Una svolta in quella che è considerata «la pista nera» nelle indagini sulle stragi del ‘92 arriva da Caltanissetta. Walter Giustini dovrebbe andare agli arresti domiciliari. Il reato: intralcio alle indagini e false informazioni all’autorità giudiziaria. Il tribunale del riesame ha dato ragione alla procura di Caltanissetta che aveva proposto l’arresto dell’ex carabiniere. Annullando così il provvedimento del gip Santi Bologna che aveva rigettato la richiesta di misura cautelare. Il riesame con un provvedimento, a firma del presidente Andrea Catalano, ha disposto i domiciliari. I legali dell’ex carabiniere hanno presentato ricorso, che si discuterà il 20 dicembre in Cassazione. Per la prima volta l’autorità giudiziaria mette nero su bianco l’inaffidabilità di uno dei personaggi chiave di una vicenda estremamente intricata sulla quale il «pool stragi» guidato da De Luca in collaborazione con l’aggiunto Pasquale Pacifico ed altri tre magistrati lavorano quotidianamente.

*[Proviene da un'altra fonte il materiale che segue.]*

(* ===== verification/Inet.v ===== *)
(** * Internet addresses (src/utils/ntg_inet.c, ntg_inet.h)

    Addresses of version 4 as text, blocks of addresses, and the comparison of socket
    addresses.  The build sets NTG_HAVE_UNIX_DOMAIN and not NTG_HAVE_INET6, so that
    the code for version 6 is not compiled.  An [in_addr_t] is the 32-bit word that
    has the bytes of the address in memory, the first one lowest. *)

From S2P Require Import Prelude NtgString Sprintf.

Definition INADDR_NONE : Z := 4294967295.
Definition INADDR_ANY : Z := 0.
Definition AF_UNIX : Z := 1.
Definition AF_INET : Z := 2.

(** [htonl] and [ntohl], [htons] and [ntohs]: the bytes in the other order. *)
Definition htonl (a : Z) : Z :=
  a mod 256 * 16777216 + a / 256 mod 256 * 65536 + a / 65536 mod 256 * 256 + a / 16777216 mod 256.
Definition htons (p : Z) : Z := p mod 256 * 256 + p / 256 mod 256.

(** Byte [i] of a word in memory. *)
Definition addr_byte (a i : Z) : Z := Z.land (Z.shiftr a (8 * i)) 255.

(** ** From text (ntg_inet_addr) *)

(** The loop; [Some None] is the return of INADDR_NONE. *)
Fixpoint inet_loop (p : bytes) (len : nat) (addr octet n : Z) {struct len} : option (option (Z * Z * Z)) :=
  match len with
  | O => Some (Some (addr, octet, n))
  | S len =>
      if octet >? 255 then Some None
      else
        match p with
        | [] => None
        | c :: p =>
            if (ch "0" <=? c) && (c <=? ch "9") then inet_loop p len addr (u64 (octet * 10 + (c - ch "0"))) n
            else if c =? ch "." then inet_loop p len (u32 (u32 (Z.shiftl addr 8) + octet)) 0 (u64 (n + 1))
            else Some None
        end
  end.

Definition ntg_inet_addr (text : bytes) (len : nat) : option Z :=
  r ← inet_loop text len 0 0 0;
  match r with
  | None => Some INADDR_NONE
  | Some (addr, octet, n) =>
      Some (if n =? 3 then htonl (u32 (u32 (Z.shiftl addr 8) + octet)) else INADDR_NONE)
  end.
(* ===== verification/Url.v ===== *)
(** * URLs of servers (ntg_parse_url and its callees in src/utils/ntg_inet.c)

    The text of a server, "host:port/uri", "unix:path:uri" or a port alone, is taken
    apart, and its host becomes addresses.  The resolver of the C library and the
    memory that is found are arguments.  The object is cleared by its owner first. *)

From S2P Require Import Prelude NtgString Sprintf Inet.

(** A [ntg_str_t] that points into the text: its offset and its length. *)
Definition slice := (Z * Z)%type.

(** [ntg_url_t]; [u_data] are the bytes that can be read from [url.data] on. *)
Record url := Url {
  u_data : bytes; u_len : Z;
  u_host : slice; u_port_text : slice; u_uri : slice;
  u_port : Z; u_default_port : Z; u_family : Z;
  u_listen : bool; u_uri_part : bool; u_no_resolve : bool;
  u_no_port : bool; u_wildcard : bool;
  u_socklen : Z; u_sockaddr : sockaddr;
  u_addrs : list addr; u_naddrs : Z; u_err : bytes }.

Definition set_u_host v u := Url (u_data u) (u_len u) v (u_port_text u) (u_uri u) (u_port u) (u_default_port u) (u_family u) (u_listen u) (u_uri_part u) (u_no_resolve u) (u_no_port u) (u_wildcard u) (u_socklen u) (u_sockaddr u) (u_addrs u) (u_naddrs u) (u_err u).
Definition set_u_uri v u := Url (u_data u) (u_len u) (u_host u) (u_port_text u) v (u_port u) (u_default_port u) (u_family u) (u_listen u) (u_uri_part u) (u_no_resolve u) (u_no_port u) (u_wildcard u) (u_socklen u) (u_sockaddr u) (u_addrs u) (u_naddrs u) (u_err u).
Definition set_u_port n text u := Url (u_data u) (u_len u) (u_host u) text (u_uri u) n (u_default_port u) (u_family u) (u_listen u) (u_uri_part u) (u_no_resolve u) (u_no_port u) (u_wildcard u) (u_socklen u) (u_sockaddr u) (u_addrs u) (u_naddrs u) (u_err u).
Definition set_u_no_port u := Url (u_data u) (u_len u) (u_host u) (u_port_text u) (u_uri u) (u_default_port u) (u_default_port u) (u_family u) (u_listen u) (u_uri_part u) (u_no_resolve u) true (u_wildcard u) (u_socklen u) (u_sockaddr u) (u_addrs u) (u_naddrs u) (u_err u).
Definition set_u_wildcard v u := Url (u_data u) (u_len u) (u_host u) (u_port_text u) (u_uri u) (u_port u) (u_default_port u) (u_family u) (u_listen u) (u_uri_part u) (u_no_resolve u) (u_no_port u) v (u_socklen u) (u_sockaddr u) (u_addrs u) (u_naddrs u) (u_err u).
Definition set_u_sock fam len sa u := Url (u_data u) (u_len u) (u_host u) (u_port_text u) (u_uri u) (u_port u) (u_default_port u) fam (u_listen u) (u_uri_part u) (u_no_resolve u) (u_no_port u) (u_wildcard u) len sa (u_addrs u) (u_naddrs u) (u_err u).
Definition set_u_addrs v n u := Url (u_data u) (u_len u) (u_host u) (u_port_text u) (u_uri u) (u_port u) (u_default_port u) (u_family u) (u_listen u) (u_uri_part u) (u_no_resolve u) (u_no_port u) (u_wildcard u) (u_socklen u) (u_sockaddr u) v n (u_err u).
Definition set_u_err v u := Url (u_data u) (u_len u) (u_host u) (u_port_text u) (u_uri u) (u_port u) (u_default_port u) (u_family u) (u_listen u) (u_uri_part u) (u_no_resolve u) (u_no_port u) (u_wildcard u) (u_socklen u) (u_sockaddr u) (u_addrs u) (u_naddrs u) v.

Definition fail (err : string) (u : url) : option (Z * url) := Some (NTG_ERROR, set_u_err (str err) u).

(** The addresses the allocations give, 0 for none. *)
Definition alloc (mem : list Z) : Z * list Z := match mem with [] => (0, []) | a :: mem => (a, mem) end.

Definition empty_addr : addr := Addr (SockIn 0 0) 0 [].

(** ** Local sockets *)

(** [ntg_cpystrn] into a path of 108 bytes that was cleared. *)
Definition sun_path (path : bytes) (n : Z) : option bytes :=
  p ← ntg_cpystrn path (Z.to_nat n);
  Some (p ++ repeat 0 (108 - length p)).

Definition ntg_parse_unix_domain_url (mem : list Z) (u : url) : option (Z * url) :=
  let len := u64 (u_len u - 5) in
  let path := drop 5 (u_data u) in
  '(len, u) ← (if u_uri_part u then
                 uri ← ntg_strlchr path (Z.to_nat len) (ch ":");
                 Some match uri with
                      | Some i => (Z.of_nat i, set_u_uri (5 + Z.of_nat i + 1, len - (Z.of_nat i + 1)) u)
                      | None => (len, u)
                      end
               else Some (len, u));
  if len =? 0 then fail "no path in the unix domain socket" u
  else
    let u := set_u_host (5, len) u in
    let len := u64 (len + 1) in
    if len >? 108 then fail "too long path in the unix domain socket" u
    else
      p ← sun_path path len;
      let u := set_u_sock (u_family u) sizeof_sockaddr_un (SockUn p) u in
      let '(addrs, mem) := alloc mem in
      let u := set_u_addrs (if addrs =? 0 then [] else [empty_addr]) (u_naddrs u) u in
      if addrs =? 0 then Some (NTG_ERROR, u)
      else
        let '(saun, mem) := alloc mem in
        if saun =? 0 then Some (NTG_ERROR, u)
        else
          let u := set_u_sock AF_UNIX (u_socklen u) (u_sockaddr u) u in
          Some (NTG_OK, set_u_addrs [Addr (SockUn p) sizeof_sockaddr_un (take (Z.to_nat (len + 4)) (u_data u))] 1 u).

(** ** Names that are resolved (ntg_inet_resolve_host) *)

(** The loop over the addresses of the host: [todo] are those to come. *)
Fixpoint resolve_loop (mem : list Z) (port : Z) (todo : list Z) (done : list addr) : option (Z * list addr) :=
  match todo with
  | [] => Some (NTG_OK, done)
  | a :: todo =>
      let '(sin, mem) := alloc mem in
      if sin =? 0 then Some (NTG_ERROR, done ++ empty_addr :: repeat empty_addr (length todo))
      else
        let sa := SockIn port a in
        let '(p, mem) := alloc mem in
        if p =? 0 then Some (NTG_ERROR, done ++ Addr sa sizeof_sockaddr_in [] :: repeat empty_addr (length todo))
        else
          '(name, _) ← ntg_sock_ntop sa sizeof_sockaddr_in p 21 true;
          resolve_loop mem port todo (done ++ [Addr sa sizeof_sockaddr_in name])
  end.

(** [gethostbyname] is given the name with its NUL. *)
Definition ntg_inet_resolve_host (gethostbyname : bytes -> option (list Z)) (mem : list Z) (u : url) : option (Z * url) :=
  let port := htons (u_port u) in
  let '(off, hlen) := u_host u in
  let host := drop (Z.to_nat off) (u_data u) in
  in_addr ← ntg_inet_addr host (Z.to_nat hlen);
  if in_addr =? INADDR_NONE then
    let '(copy, mem) := alloc mem in
    if copy =? 0 then Some (NTG_ERROR, u)
    else
      name ← ntg_cpystrn host (Z.to_nat (hlen + 1));
      match gethostbyname name with
      | None | Some [] => fail "host not found" u
      | Some h =>
          let '(addrs, mem) := alloc mem in
          if addrs =? 0 then Some (NTG_ERROR, set_u_addrs [] (u_naddrs u) u)
          else
            '(rc, l) ← resolve_loop mem port h [];
            Some (rc, set_u_addrs l (Z.of_nat (length h)) u)
      end
  else
    let '(addrs, mem) := alloc mem in
    if addrs =? 0 then Some (NTG_ERROR, set_u_addrs [] (u_naddrs u) u)
    else
      let '(sin, mem) := alloc mem in
      if sin =? 0 then Some (NTG_ERROR, set_u_addrs [empty_addr] (u_naddrs u) u)
      else
        let '(p, mem) := alloc mem in
        if p =? 0 then Some (NTG_ERROR, set_u_addrs [Addr (SockIn port in_addr) sizeof_sockaddr_in []] 1 u)
        else
          name ← ntg_sprintf p (str "%V:%d" ++ [0]) [AStr (take (Z.to_nat hlen) host); AInt (htons port)];
          Some (NTG_OK, set_u_addrs [Addr (SockIn port in_addr) sizeof_sockaddr_in name] 1 u).

(** ** Hosts of the internet (ntg_parse_inet_url) *)

(** The three searches, and what of them counts: the places of the port and of the
    uri, as offsets. *)
Definition find_parts (data : bytes) (len : nat) : option (option nat * option nat) :=
  port ← ntg_strlchr data len (ch ":");
  uri ← ntg_strlchr data len (ch "/");
  args ← ntg_strlchr data len (ch "?");
  let uri := match args, uri with
             | Some a, None => Some a
             | Some a, Some b => if (a <? b)%nat then Some a else Some b
             | None, _ => uri
             end in
  Some (port, uri).

(** The host at the start of the text, of [len] bytes, when the port is known. *)
Definition parse_host (gethostbyname : bytes -> option (list Z)) (mem : list Z) (len : Z) (port : Z) (u : url) : option (Z * url) :=
  if len =? 0 then fail "no host" u
  else
    let u := set_u_host (0, len) u in
    star ← (if u_listen u && (len =? 1) then c ← head (u_data u); Some (if c =? ch "*" then 1 else 0) else Some 0);
    if star =? 1 then Some (NTG_OK, set_u_wildcard true (set_u_sock (u_family u) (u_socklen u) (SockIn port INADDR_ANY) u))
    else
      a ← ntg_inet_addr (u_data u) (Z.to_nat len);
      let u := set_u_sock (u_family u) (u_socklen u) (SockIn port a) u in
      if negb (a =? INADDR_NONE) then
        let u := if a =? INADDR_ANY then set_u_wildcard true u else u in
        let '(addrs, mem) := alloc mem in
        if addrs =? 0 then Some (NTG_ERROR, set_u_addrs [] 1 u)
        else
          let '(sin, mem) := alloc mem in
          if sin =? 0 then Some (NTG_ERROR, set_u_addrs [empty_addr] 1 u)
          else
            let '(p, mem) := alloc mem in
            if p =? 0 then Some (NTG_ERROR, set_u_addrs [Addr (u_sockaddr u) sizeof_sockaddr_in []] 1 u)
            else
              name ← ntg_sprintf p (str "%V:%d" ++ [0]) [AStr (take (Z.to_nat len) (u_data u)); AInt (u_port u)];
              Some (NTG_OK, set_u_addrs [Addr (u_sockaddr u) sizeof_sockaddr_in name] 1 u)
      else if u_no_resolve u then Some (NTG_OK, u)
      else
        '(rc, u) ← ntg_inet_resolve_host gethostbyname mem u;
        if negb (rc =? NTG_OK) then Some (NTG_ERROR, u)
        else
          first ← head (u_addrs u);
          let u := set_u_sock (sa_family (ad_sockaddr first)) (ad_socklen first) (ad_sockaddr first) u in
          match u_sockaddr u with
          | SockIn _ a => Some (NTG_OK, if a =? INADDR_ANY then set_u_wildcard true u else u)
          | _ => None
          end.

Definition ntg_parse_inet_url (gethostbyname : bytes -> option (list Z)) (mem : list Z) (u : url) : option (Z * url) :=
  let u := set_u_sock AF_INET sizeof_sockaddr_in (SockIn 0 0) u in
  '(port, uri) ← find_parts (u_data u) (Z.to_nat (u_len u));
  if match uri with Some _ => u_listen u || negb (u_uri_part u) | None => false end then fail "invalid host" u
  else
    let last := match uri with Some i => Z.of_nat i | None => u_len u end in
    let u := match uri with Some i => set_u_uri (Z.of_nat i, u_len u - Z.of_nat i) u | None => u end in
    let port := match uri, port with Some i, Some p => if (i <? p)%nat then None else Some p | _, _ => port end in
    match port with
    | Some p =>
        let len := last - (Z.of_nat p + 1) in
        n ← ntg_atoi (drop (S p) (u_data u)) (Z.to_nat len);
        if (n <? 1) || (n >? 65535) then fail "invalid port" u
        else parse_host gethostbyname mem (Z.of_nat p) (htons n) (set_u_port n (Z.of_nat p + 1, len) u)
    | None =>
        n ← (if match uri with None => u_listen u | Some _ => false end then ntg_atoi (u_data u) (Z.to_nat last) else Some NTG_ERROR);
        if negb (n =? NTG_ERROR) then
          if (n <? 1) || (n >? 65535) then fail "invalid port" u
          else Some (NTG_OK, set_u_wildcard true (set_u_sock (u_family u) (u_socklen u) (SockIn (htons n) 0) (set_u_port n (0, last) u)))
        else parse_host gethostbyname mem last (htons (u_default_port u)) (set_u_no_port u)
    end.

(** Addresses of version 6 are not compiled in (ntg_parse_inet6_url). *)
Definition ntg_parse_inet6_url (u : url) : option (Z * url) :=
  fail "the INET6 sockets are not supported on this platform" u.

Definition ntg_parse_url (gethostbyname : bytes -> option (list Z)) (mem : list Z) (u : url) : option (Z * url) :=
  r ← ntg_strncasecmp (u_data u) (str "unix:" ++ [0]) 5;
  if r =? 0 then ntg_parse_unix_domain_url mem u
  else
    c ← head (u_data u);
    if c =? ch "[" then ntg_parse_inet6_url u else ntg_parse_inet_url gethostbyname mem u.

(** ** What is read lies in the text *)

Lemma strlchr_total p n c : (n <= length p)%nat ->
  exists r, ntg_strlchr p n c = Some r /\ (forall i, r = Some i -> (i < n)%nat /\ p !! i = Some c /\ c ∉ take i p) /\ (r = None -> c ∉ take n p).
Proof.
  revert n. induction p as [|d p IH]; intros [|n] Hn; cbn [length] in Hn; try lia; try (by exists None; split; [|split; [|intros _; apply not_elem_of_nil] ]).
  cbn [ntg_strlchr]. destruct (Z.eqb_spec d c) as [->|Hne].
  - exists (Some 0%nat). split; [done|]. split; [|done]. intros i [= <-]. split; [lia|]. split; [done|]. apply not_elem_of_nil.
  - destruct (IH n ltac:(lia)) as (r & -> & H1 & H2). exists (shift1 r). split; [done|]. split.
    + intros i Hi. destruct r as [j|]; [|done]. injection Hi as <-. destruct (H1 j eq_refl) as (? & ? & ?). split; [lia|]. split; [done|].
      rewrite firstn_cons. apply not_elem_of_cons. split; [congruence|done].
    + intros Hr. destruct r; [done|]. rewrite firstn_cons. apply not_elem_of_cons. split; [congruence|by apply H2].
Qed.

Lemma inet_loop_total p n a v k : (n <= length p)%nat -> is_Some (inet_loop p n a v k).
Proof.
  revert p a v k. induction n as [|n IH]; intros p a v k Hn; cbn [inet_loop]; [by eexists|].
  destruct (v >? 255); [by eexists|]. destruct p as [|c p]; [cbn in Hn; lia|]. cbn [length] in Hn.
  destruct ((ch "0" <=? c) && (c <=? ch "9")); [apply IH; lia|]. destruct (c =? ch "."); [apply IH; lia|by eexists].
Qed.
Lemma reached_none x l ls : descending (bodies ((x, l) :: ls)) -> l_level l < level -> reached level ((x, l) :: ls) = [].
Proof using Type.
  clear Hline. intros Hd Hl. unfold reached. cbn [List.filter snd]. rewrite (proj2 (Z.leb_gt _ _)) by lia. cbn [bodies map snd] in Hd. apply StronglySorted_inv in Hd as [_ Hd].
  induction ls as [|[y k] ls IH]; [done|]. cbn [map snd] in Hd. apply Forall_cons in Hd as [Hk Hd]. cbn [l_level body set_l_next] in Hk.
  cbn [List.filter snd]. rewrite (proj2 (Z.leb_gt _ _)) by lia. apply IH, Hd.
Qed.

Definition written_by (a : Z) (ls : list (Z * log)) (s : log_state) (wrote : bool) (res : log_state * bool) : Prop :=
  let '(s', w) := res in let r := reached level ls in
  w = wrote || existsb (fun fd => fd =? ntg_stderr) (targets now (s_files s) r) /\
  s_out s' = s_out s ++ map (fun fd => ToFile fd line) (targets now (s_files s) r) /\
  s_bufs s' = fold_left (fun bufs x => put_line line bufs (snd x)) r (s_bufs s) /\
  s_files s' = s_files s /\ s_use_stderr s' = s_use_stderr s /\
  (forall y, y ∉ map fst ls -> s_logs s' !! y = s_logs s !! y) /\
  exists ls', log_chain (s_logs s') a ls' /\ Forall2 same_but_full ls ls'.

(** What the loop does for one log. *)
Record stepped (x : Z) (l : log) (s : log_state) (wrote : bool) (s1 : log_state) (w1 : bool) : Prop := {
  st_log : exists l1, s_logs s1 !! x = Some l1 /\ set_l_disk_full 0 l = set_l_disk_full 0 l1;
  st_wrote : w1 = wrote || existsb (fun fd => fd =? ntg_stderr) (target now (s_files s) l);
  st_out : s_out s1 = s_out s ++ map (fun fd => ToFile fd line) (target now (s_files s) l);
  st_bufs : s_bufs s1 = put_line line (s_bufs s) l;
  st_files : s_files s1 = s_files s;
  st_use : s_use_stderr s1 = s_use_stderr s;
  st_other : forall y, y <> x -> s_logs s1 !! y = s_logs s !! y }.

Lemma write_step x l ls s s1 wrote w1 s' w : stepped x l s wrote s1 w1 -> x <> 0 -> level <= l_level l -> x ∉ map fst ls ->
  written_by (l_next l) ls s1 w1 (s', w) -> written_by x ((x, l) :: ls) s wrote (s', w).
Proof using Type.
  intros [(l1 & E & Hs) Hw Ho Hb Hf Hu Hm] H0 Hl Hn (W1 & W2 & W3 & W4 & W5 & W6 & ls' & W7 & W8). unfold written_by. unfold reached in *. cbn [List.filter snd].
  rewrite (proj2 (Z.leb_le _ _) Hl). unfold targets in *. cbn [map snd concat fold_left]. rewrite Hf in *. split; [|split; [|split; [|split; [|split; [|split] ] ] ] ].
  - rewrite W1, Hw, existsb_app, orb_assoc. reflexivity.
  - rewrite W2, Ho, map_app, app_assoc. reflexivity.
  - rewrite W3, Hb. reflexivity.
  - exact W4.
  - congruence.
  - intros y Hy. cbn [map fst] in Hy. apply not_elem_of_cons in Hy as [Hy1 Hy2]. rewrite W6 by done. by apply Hm.
  - exists ((x, l1) :: ls'). split; [|by constructor]. cbn [log_chain]. split; [done|]. split; [done|]. split; [by rewrite W6|].
    assert (En : l_next l1 = l_next l) by (change (l_next l1) with (l_next (set_l_disk_full 0 l1)); rewrite <-Hs; done). by rewrite En.
Qed.

Lemma write_one x l s wrote : x <> 0 -> s_logs s !! x = Some l -> level <= l_level l -> log_ok (s_files s) (s_bufs s) l ->
  exists s1 w1, stepped x l s wrote s1 w1 /\ forall k, write_logs now (S k) level false line x s wrote = write_logs now k level false line (l_next l) s1 w1.
Proof using Hline.
  intros Hx Hl Hle Hok. cbn [write_logs]. rewrite (proj2 (Z.eqb_neq _ _) Hx), Hl. cbn [mbind option_bind]. rewrite (proj2 (Z.ltb_ge _ _)) by lia. cbn [andb].
  unfold log_ok in Hok. destruct (l_writer l) eqn:Ew.
  - assert (Et : target now (s_files s) l = []) by (unfold target; by rewrite Ew). destruct (Z.eqb_spec (l_wdata l) 0) as [E0|Hw0].
    + exists s, wrote. split; [|unfold ntg_log_memory_writer; by rewrite E0]. split; rewrite ?Et; cbn; rewrite ?app_nil_r, ?orb_false_r; try done; [by exists l|]. unfold put_line. by rewrite E0, andb_false_r.
    + destruct Hok as [?|(mem & Hm & Hr & Hwr)]; [done|]. exists (set_bufs (put_line line (s_bufs s) l) s), wrote. split.
      { split; rewrite ?Et; cbn; rewrite ?app_nil_r, ?orb_false_r; try done. by exists l. }
      intros k. unfold NTG_MAX_ERROR_STR in *. rewrite (memory_writer_ok (l_wdata l) mem line s) by (done || lia). cbn [mbind option_bind]. do 2 f_equal.
      unfold put_line. rewrite Ew, (proj2 (Z.eqb_neq _ _) Hw0). cbn [andb negb]. apply map_eq. intros i.
      destruct (decide (l_wdata l = i)) as [<-|]; [by rewrite lookup_insert_eq, lookup_alter_eq, Hm|by rewrite lookup_insert_ne, lookup_alter_ne by done].
  - assert (Ep : put_line line (s_bufs s) l = s_bufs s) by (unfold put_line; by rewrite Ew). destruct (Z.eqb_spec now (l_disk_full l)) as [En|Hne].
    + assert (Et : target now (s_files s) l = []) by (unfold target; by rewrite <-En, Z.eqb_refl, orb_true_r). exists s, wrote. split; [|done].
      split; rewrite ?Et, ?Ep; cbn; rewrite ?app_nil_r, ?orb_false_r; try done. by exists l.
    + destruct Hok as (i & f & Ei & Ef). assert (Et : target now (s_files s) l = [of_fd f]) by (unfold target; by rewrite Ew, (proj2 (Z.eqb_neq _ _) Hne), Ei; cbn; rewrite Ef).
      rewrite Ei. cbn [mbind option_bind]. rewrite Ef. cbn [mbind option_bind]. eexists _, _. split; [|intros k; reflexivity].
      split; rewrite ?Et, ?Ep; cbn; rewrite ?orb_false_r; try done.
      * destruct (default false (head (s_full s))); [rewrite lookup_insert_eq; by eexists|by exists l].
      * intros y Hy. destruct (default false (head (s_full s))); [by rewrite lookup_insert_ne by done|done].
Qed.
(** [ntg_time_sigsafe_update]: two of the texts only. *)
Definition ntg_time_sigsafe_update (tv_sec : Z) (t : times) : option times :=
  if negb (ntg_time_lock t =? 0) then Some t
  else
    sl ← slots t !! Z.to_nat (slot t);
    if sec (sl_time sl) =? tv_sec then Some t
    else
      let i := next_slot (slot t) in
      sl ← slots t !! Z.to_nat i;
      let tp := sl_time sl in
      let tm := ntg_gmtime (s64 (tv_sec + s64 (cached_gmtoff t * 60))) in
      p ← err_log_time (row_addr 1 i) tm ≫= write_row (sl_err_log sl);
      p2 ← syslog_time (row_addr 4 i) tm ≫= write_row (sl_syslog sl);
      let sl := SlotData (NtgTime 0 (msec tp) (gmtoff tp)) p (sl_http sl) (sl_http_log sl) (sl_iso8601 sl) p2 in
      let ps := pointers t in
      Some (Times i 0 (ntg_current_msec t) (cached_gmtoff t) (<[Z.to_nat i := sl]> (slots t))
             (Cached (p_time ps) (p_http ps) (Some i) (p_http_log ps) (p_iso8601 ps) (Some i))).

(** The static memory before [ntg_time_init]: all zero. *)
Definition zero_slot : slot_data :=
  SlotData (NtgTime 0 0 0) (replicate 20 0) (replicate 30 0) (replicate 27 0) (replicate 26 0) (replicate 16 0).
Definition zero_times : times :=
  Times 0 0 0 0 (replicate 64 zero_slot) (Cached 0 None None None None None).

Definition ntg_time_init (tv_sec tv_usec : Z) : option times := ntg_time_update tv_sec tv_usec zero_times.

(** [ntg_time] of the cached time. *)
Definition ntg_time_now (t : times) : option Z := (fun sl => sec (sl_time sl)) <$> slots t !! Z.to_nat (p_time (pointers t)).

(** [ntg_next_time]; [mktime] also brings its argument in order. *)
Definition ntg_next_time (mktime : ntg_tm -> Z * ntg_tm) (when : Z) (t : times) : option Z :=
  now ← ntg_time_now t;
  let tm := ntg_libc_localtime now in
  let hour := s32 (Z.quot when 3600) in
  let when := Z.rem when 3600 in
  let tm := NtgTm (s32 (Z.rem when 60)) (s32 (Z.quot when 60)) hour (tm_mday tm) (tm_mon tm) (tm_year tm)
              (tm_wday tm) (tm_gmtoff tm) in
  let '(next, tm) := mktime tm in
  if next =? -1 then Some (-1)
  else if s64 (next - now) >? 0 then Some next
  else
    let tm := NtgTm (tm_sec tm) (tm_min tm) (tm_hour tm) (s32 (tm_mday tm + 1)) (tm_mon tm) (tm_year tm)
                (tm_wday tm) (tm_gmtoff tm) in
    let '(next, _) := mktime tm in
    if negb (next =? -1) then Some next else Some (-1).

Il nome di Giustini salta fuori nell’inchiesta che ha svelato un osservatorio fascista sull’operato dei magistrati con piani «occulti» per colpire «giudici non graditi». La Procura di Caltanissetta che indaga sulle stragi del ‘92 guidata da Salvatore De Luca, aveva iscritto il militare, oggi in pensione, nel registro degli indagati per «frode in processo penale e depistaggio» e «calunnia» nei confronti del pubblico ministero Vittorio Teresi anch’egli oggi in pensione. Le sue dichiarazioni vengono etichettate come false. Giustini è il brigadiere salito alla ribalta delle cronache per aver dichiarato che «Riina si sarebbe potuto arrestare prima». L’ex carabiniere si occupò di raccogliere le dichiarazioni di Alberto Lo Cicero da collaboratore e ancora prima. Secondo il racconto di Giustini, riferite le dichiarazioni di Lo Cicero, il magistrato titolare dell’indagine l’allora sostituto procuratore Teresi non procedette di conseguenza.
I magistrati di Caltanissetta, non sono stati mai convinti della genuinità delle dichiarazioni di Giustini e per questo hanno chiesto l’arresto dopo aver confutato, numerosi fatti e accadimenti che non reggono secondo la procura, così come narrati. «Una sovrapposizione di ricordi» si afferma nella memoria difensiva presentata dall’avvocato Sonia Battagliese. L’interrogatorio da cui è uscito di fatto indagato è del 9 maggio 2022. Spiegò che i suoi superiori sapevano ogni cosa delle confidenze che gli aveva fatto Lo Cicero, ma non mossero un dito perché «faceva cadere la credibilità» di altri collaboratori di giustizia. Rigettata anche la richiesta della difesa di inutilizzabilità delle dichiarazioni rese alla procura perché non sentito nella posizione di indagato. Il tribunale afferma che non sapendo ancora di essere indagato fu sentito secondo le regole.
Una vicenda intricata quella della «pista nera» che vorrebbe Stefano Delle Chiaie noto esponente dell’estrema destra a Palermo in un periodo compatibile con le Stragi del ‘92 fino ad arrivare alla narrazione che riguarda alcuni «strani movimenti» e presenze riconducibili all’estrema destra proprio a Capaci nei giorni di preparazione della strage. Tutte le rivelazioni di Giustini provenienti dai racconti di Lo Cicero, non sarebbero confutate nei verbali. Giustini ha detto ai pm nisseni che chiedevano dove fossero i verbali nello specifico che le contenevano il sotto ufficiale ha risposto che probabilmente sono «spariti».